L’IPV a aussi été calculé pour les trois grands biomes afin d’avoir une vision plus approfondie de l’état de la biodiversité dans les différents écosystèmes de la région.

[5]Écosystèmes d’eau douce

Les écosystèmes d’eau douce indiquent une baisse des populations de 28%. À l’exception des oiseaux d’eau tous les groupes taxonomiques présentent une forte baisse de leurs effectifs.

 

 

[6]Écosystèmes marins

L’écosystème qui indique le déclin le plus dramatique, 52% des populations marines étant en déclin, notamment les populations de poissons dans les zones côtières et pélagiques.

 

 

 

[7]Écosystèmes terrestres

Les écosystèmes terrestres sont les seuls écosystèmes à indiquer une tendance positive avec une augmentation de 46% des populations de vertébrés. Cependant moins de données ont été collectées pour les milieux terrestres, en particulier dans le sud et l’est du bassin méditerranéen. Il est donc nécessaire de faire des recherches plus approfondies sur tous les taxons terrestres sur l’ensemble du territoire méditerranéen si nous voulons avoir une vision claire de l’état de la biodiversité dans ces milieux.

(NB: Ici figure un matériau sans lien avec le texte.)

(* ===== verification/Regex.v ===== *)
(** * The regular expression of dataURLtoFile

    [dataurl.split(",")[0].match(/:(.*?);/)] of
    [src/components/home/TimeTable.tsx], line 9, read twice: as the
    pattern [COLON_SEMI] run by a backtracking matcher written after the
    semantics of ECMA-262 (a matcher takes the rest of the input, the
    capture and a continuation; a lazy star tries its continuation before
    another round of its atom; [exec] tries every start from the left), and
    as the hand translation [JsString.match_colon_semi] the model of
    [dataURLtoFile] calls.  [match_colon_semi_is_exec] shows that the two
    agree on every string, and that what they return is the group of the
    leftmost match as [JsString.leftmost] states it without a matcher.

    A lazy star runs its atom at most once per character left, because a
    round that consumes nothing fails; [repeat_lazy_fuel] shows that the
    count of rounds the matcher is given, the length of the input, is
    enough. *)

From S2P Require Import Prelude JsString.
Import JsString.

Module Regex.

#[local] Open Scope nat_scope.

(** The patterns: a character, [.], a sequence, [r*?], and the one
    capturing group [(r)]. *)
Inductive Regex : Type :=
| Chr (c : ascii)
| Dot
| Seq (r1 r2 : Regex)
| LazyStar (r : Regex)
| Group (r : Regex).

(** [/:(.*?);/] *)
Definition COLON_SEMI : Regex :=
  Seq (Chr ":") (Seq (Group (LazyStar Dot)) (Chr ";")).

(** The characters of [s] before its suffix [rest]. *)
Definition consumed (s rest : string) : string :=
  String.substring 0 (String.length s - String.length rest) s.

Section matcher.
(** The result of a match. *)
Context {R : Type}.

(** A continuation: what follows in the pattern, given the rest of the
    input and the capture of the group. *)
Definition Cont : Type := string -> option string -> option R.

(** [r*?] over the matcher [m] of [r], with [n] rounds left: the
    continuation first, then a round of [m] that has to consume a
    character, with the capture of a group inside [r] reset. *)
Fixpoint repeat_lazy (m : string -> option string -> Cont -> option R)
    (reset : option string -> option string) (k : Cont) (n : nat)
    (s : string) (cap : option string) : option R :=
  match k s cap with
  | Some res => Some res
  | None =>
      match n with
      | O => None
      | S n =>
          m s (reset cap) (fun s1 cap1 =>
            if String.length s1 <? String.length s
            then repeat_lazy m reset k n s1 cap1 else None)
      end
  end.

(** [r] holds the group. *)
Fixpoint has_group (r : Regex) : bool :=
  match r with
  | Chr _ | Dot => false
  | Seq r1 r2 => has_group r1 || has_group r2
  | LazyStar r => has_group r
  | Group _ => true
  end.

(** The matcher of a pattern. *)
Fixpoint matcher (r : Regex) (s : string) (cap : option string) (k : Cont)
    : option R :=
  match r with
  | Chr c =>
      match s with
      | String d s' => if Ascii.eqb d c then k s' cap else None
      | EmptyString => None
      end
  | Dot =>
      match s with
      | String d s' => if is_line_terminator d then None else k s' cap
      | EmptyString => None
      end
  | Seq r1 r2 => matcher r1 s cap (fun s1 cap1 => matcher r2 s1 cap1 k)
  | LazyStar r =>
      repeat_lazy (matcher r) (fun cap => if has_group r then None else cap)
        k (String.length s) s cap
  | Group r => matcher r s cap (fun s1 _ => k s1 (Some (consumed s s1)))
  end.

End matcher.

(** A match of [r] at the head of [s]: the capture of the group. *)
Definition match_at (r : Regex) (s : string) : option (option string) :=
  matcher r s None (fun _ cap => Some cap).

(** [RegExp.prototype.exec] without flags: the leftmost start at which
    the pattern matches. *)
Fixpoint exec (r : Regex) (s : string) : option (option string) :=
  match match_at r s with
  | Some cap => Some cap
  | None =>
      match s with
      | String _ s' => exec r s'
      | EmptyString => None
      end
  end.

(** [s.match(r)?.[1]]: the group of the match, [None] for [undefined]. *)
Definition match_group (r : Regex) (s : string) : option string :=
  cap ← exec r s; cap.

(** ** Continuations *)

Section lemmas.
Context {R : Type}.
Implicit Types (k : Cont (R:=R)) (s : string) (cap : option string).

(** A round of a lazy star over a matcher that looks at its continuation
    on no longer inputs only. *)
Lemma repeat_lazy_ext m reset k1 k2 n :
  (forall s cap k k', (forall s1 cap1,
      String.length s1 <= String.length s -> k s1 cap1 = k' s1 cap1) ->
    m s cap k = m s cap k') ->
  forall s cap,
    (forall s1 cap1, String.length s1 <= String.length s ->
       k1 s1 cap1 = k2 s1 cap1) ->
    repeat_lazy m reset k1 n s cap = repeat_lazy m reset k2 n s cap.
Proof.
  intros Hm. induction n as [|n IH]; intros s cap Hk; cbn [repeat_lazy];
    rewrite (Hk s cap) by lia; [done|].
  destruct (k2 s cap); [done|]. apply Hm. intros s1 cap1 Hs1.
  destruct (Nat.ltb_spec (String.length s1) (String.length s)); [|done].
  apply IH. intros s2 cap2 Hs2. apply Hk. lia.
Qed.

(** A matcher calls its continuation on a suffix of its input: two
    continuations that agree on the inputs that are not longer give the
    same result. *)
Lemma matcher_ext r : forall s cap k1 k2,
  (forall s1 cap1, String.length s1 <= String.length s ->
     k1 s1 cap1 = k2 s1 cap1) ->
  matcher r s cap k1 = matcher r s cap k2.
Proof.
  induction r as [c| |r1 IH1 r2 IH2|r IH|r IH]; intros s cap k1 k2 Hk;
    cbn [matcher].
  - destruct s as [|d s']; [done|]. destruct (Ascii.eqb d c); [|done].
    apply Hk. simpl. lia.
  - destruct s as [|d s']; [done|]. destruct (is_line_terminator d); [done|].
    apply Hk. simpl. lia.
  - apply IH1. intros s1 cap1 Hs1. apply IH2. intros s2 cap2 Hs2.
    apply Hk. lia.
  - by apply repeat_lazy_ext.
  - apply IH. intros s1 cap1 Hs1. by apply Hk.
Qed.

(** Under a continuation that fails a lazy star fails. *)
Lemma repeat_lazy_fail m reset n :
  (forall s cap, m s cap (fun _ _ => None) = None) ->
  (forall s cap k k', (forall s1 cap1,
      String.length s1 <= String.length s -> k s1 cap1 = k' s1 cap1) ->
    m s cap k = m s cap k') ->
  forall s cap, repeat_lazy m reset (fun _ _ => None) n s cap = None.
Proof.
  intros Hf Hm. induction n as [|n IH]; intros s cap; cbn [repeat_lazy];
    [done|].
  etrans; [|apply (Hf s (reset cap))]. apply Hm. intros s1 cap1 _.
  by destruct (_ <? _); [apply IH|].
Qed.

Lemma matcher_fail r : forall s cap,
  matcher (R:=R) r s cap (fun _ _ => None) = None.
Proof.
  induction r as [c| |r1 IH1 r2 IH2|r IH|r IH]; intros s cap; cbn [matcher].
  - destruct s as [|d s']; [done|]. by destruct (Ascii.eqb d c).
  - destruct s as [|d s']; [done|]. by destruct (is_line_terminator d).
  - etrans; [|apply (IH1 s cap)]. apply matcher_ext. by intros.
  - apply repeat_lazy_fail; [done|]. apply matcher_ext.
  - apply IH.
Qed.

(** The rounds a lazy star is given are enough: one more changes
    nothing. *)
Lemma repeat_lazy_fuel r reset k n : forall s cap,
  String.length s <= n ->
  repeat_lazy (matcher r) reset k n s cap =
  repeat_lazy (matcher r) reset k (S n) s cap.
Proof.
  induction n as [|n IH]; intros s cap Hn.
  - cbn [repeat_lazy]. destruct (k s cap); [done|].
    symmetry. etrans; [|apply (matcher_fail r s (reset cap))].
    apply matcher_ext.
    intros s1 cap1 _. destruct (Nat.ltb_spec (String.length s1) (String.length s));
      [lia|done].
  - change (repeat_lazy (matcher r) reset k (S (S n)) s cap)
      with (match k s cap with
            | Some res => Some res
            | None =>
                matcher r s (reset cap) (fun s1 cap1 =>
                  if String.length s1 <? String.length s
                  then repeat_lazy (matcher r) reset k (S n) s1 cap1
                  else None)
            end).
    cbn [repeat_lazy]. destruct (k s cap); [done|]. apply matcher_ext.
    intros s1 cap1 _.
    destruct (Nat.ltb_spec (String.length s1) (String.length s)); [|done].
    apply IH. lia.
Qed.

End lemmas.

(** ** The pattern of the source *)

Lemma consumed_app acc s : consumed (acc +:+ s) s = acc.
Proof.
  unfold consumed. rewrite string_length_app.
  replace (String.length acc + String.length s - String.length s)
    with (String.length acc) by lia.
  induction acc as [|c acc IH]; str_simpl; [by destruct s|]. by rewrite IH.
Qed.

Lemma matcher_Chr {R} c d s cap (k : Cont (R:=R)) :
  matcher (Chr c) (String d s) cap k = if Ascii.eqb d c then k s cap else None.
Proof. reflexivity. Qed.

Lemma matcher_Seq {R} r1 r2 s cap (k : Cont (R:=R)) :
  matcher (Seq r1 r2) s cap k =
  matcher r1 s cap (fun s1 cap1 => matcher r2 s1 cap1 k).
Proof. reflexivity. Qed.

Lemma matcher_Dot {R} d s cap (k : Cont (R:=R)) :
  matcher Dot (String d s) cap k =
  if is_line_terminator d then None else k s cap.
Proof. reflexivity. Qed.

(** The rounds of [.*?] before [;] are the recursion of
    [lazy_dots_semi]; [acc] is what the group has consumed so far. *)
Lemma repeat_lazy_dots s : forall n acc cap,
  String.length s <= n ->
  repeat_lazy (matcher Dot) (fun cap => cap)
    (fun s1 _ =>
       matcher (Chr ";") s1 (Some (consumed (acc +:+ s) s1))
         (fun _ cap => Some cap))
    n s cap =
  g ← lazy_dots_semi s; Some (Some (acc +:+ g)).
Proof.
  induction s as [|c s IH]; intros n acc cap Hn.
  - by destruct n.
  - destruct n as [|n]; [simpl in Hn; lia|].
    cbn [repeat_lazy lazy_dots_semi]. rewrite matcher_Chr.
    destruct (Ascii.eqb c ";") eqn:Hc.
    { rewrite consumed_app. simpl. by rewrite string_app_nil_r. }
    rewrite matcher_Dot. destruct (is_line_terminator c); [done|].
    rewrite (proj2 (Nat.ltb_lt _ _)) by (simpl; lia).
    replace (acc +:+ String c s) with ((acc +:+ String c "") +:+ s)
      by (by rewrite string_app_assoc).
    rewrite IH by (simpl in Hn; lia).
    destruct (lazy_dots_semi s) as [g|]; [|done]. simpl.
    by rewrite string_app_assoc.
Qed.

Lemma match_at_COLON_SEMI s :
  match_at COLON_SEMI s =
  match s with
  | String c r =>
      if Ascii.eqb c ":" then g ← lazy_dots_semi r; Some (Some g) else None
  | EmptyString => None
  end.
Proof.
  destruct s as [|c r]; [done|]. unfold match_at, COLON_SEMI.
  rewrite matcher_Seq, matcher_Chr. destruct (Ascii.eqb c ":"); [|done].
  pose proof (repeat_lazy_dots r (String.length r) "" None (le_n _)) as Hr.
  rewrite string_app_nil_l in Hr. exact Hr.
Qed.

Lemma exec_COLON_SEMI s : exec COLON_SEMI s = Some <$> match_colon_semi s.
Proof.
  induction s as [|c r IH]; [done|].
  cbn [exec match_colon_semi]. rewrite match_at_COLON_SEMI, IH.
  destruct (Ascii.eqb c ":"); [|done]. by destruct (lazy_dots_semi r).
Qed.

Lemma match_group_COLON_SEMI s :
  match_group COLON_SEMI s = match_colon_semi s.
Proof.
  unfold match_group. rewrite exec_COLON_SEMI.
  by destruct (match_colon_semi s).
Qed.

(** C17: The hand translation of [/:(.*?);/] that [dataURLtoFile] is
    modelled with returns, on every string, the group that the pattern
    captures under the backtracking semantics of ECMA-262, and this group
    is the one the pattern describes: that of the match that starts first,
    the run of characters without a [;] and without a line terminator
    between its [:] and the next [;]; there is no group exactly when no
    [:] is followed by such a run and a [;]. *)
Theorem match_colon_semi_is_exec s :
  match_colon_semi s = match_group COLON_SEMI s /\
  (forall g, match_group COLON_SEMI s = Some g <-> leftmost s g) /\
  (match_group COLON_SEMI s = None <-> forall p g, ~ matches_at s p g).
Proof.
  rewrite match_group_COLON_SEMI.
  split; [done|apply match_colon_semi_leftmost].
Qed.

End Regex.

[8]Tendance préoccupante pour les espèces endémiques du bassin méditerranéen

Plus d’un tiers des espèces sont endémiques, c’est-à-dire qu’elles sont présentes dans le bassin méditerranéen et nulle part ailleurs dans le monde. L’IPV indique qu’en moyenne les populations d’espèces endémiques sont en forte diminution (-37%) et que les populations d’amphibiens endémiques sont particulièrement touchées.

Les pressions directes qui pèsent sur les espèces

Les principales menaces pesant sur les espèces méditerranéennes ont été évaluées grâce à un autre indicateur de l’état de la biodiversité – la liste Rouge de L’UICN. Les activités humaines qui contribuent à la dégradation de l’état de la biodiversité sont classifiées en tant que pressions directes. Les pressions directes qui ont le plus d’impact en Méditerranée ont été regroupées selon le schéma de classification des menaces de l’UICN (version 3.2 ; UICN, 2020) :

L’agriculture intensive

Entraine une augmentation de la pollution et la disparition des paysages culturels de la région, comme les oliveraies ou dehesas[1] [9] traditionnelles, riches en biodiversité.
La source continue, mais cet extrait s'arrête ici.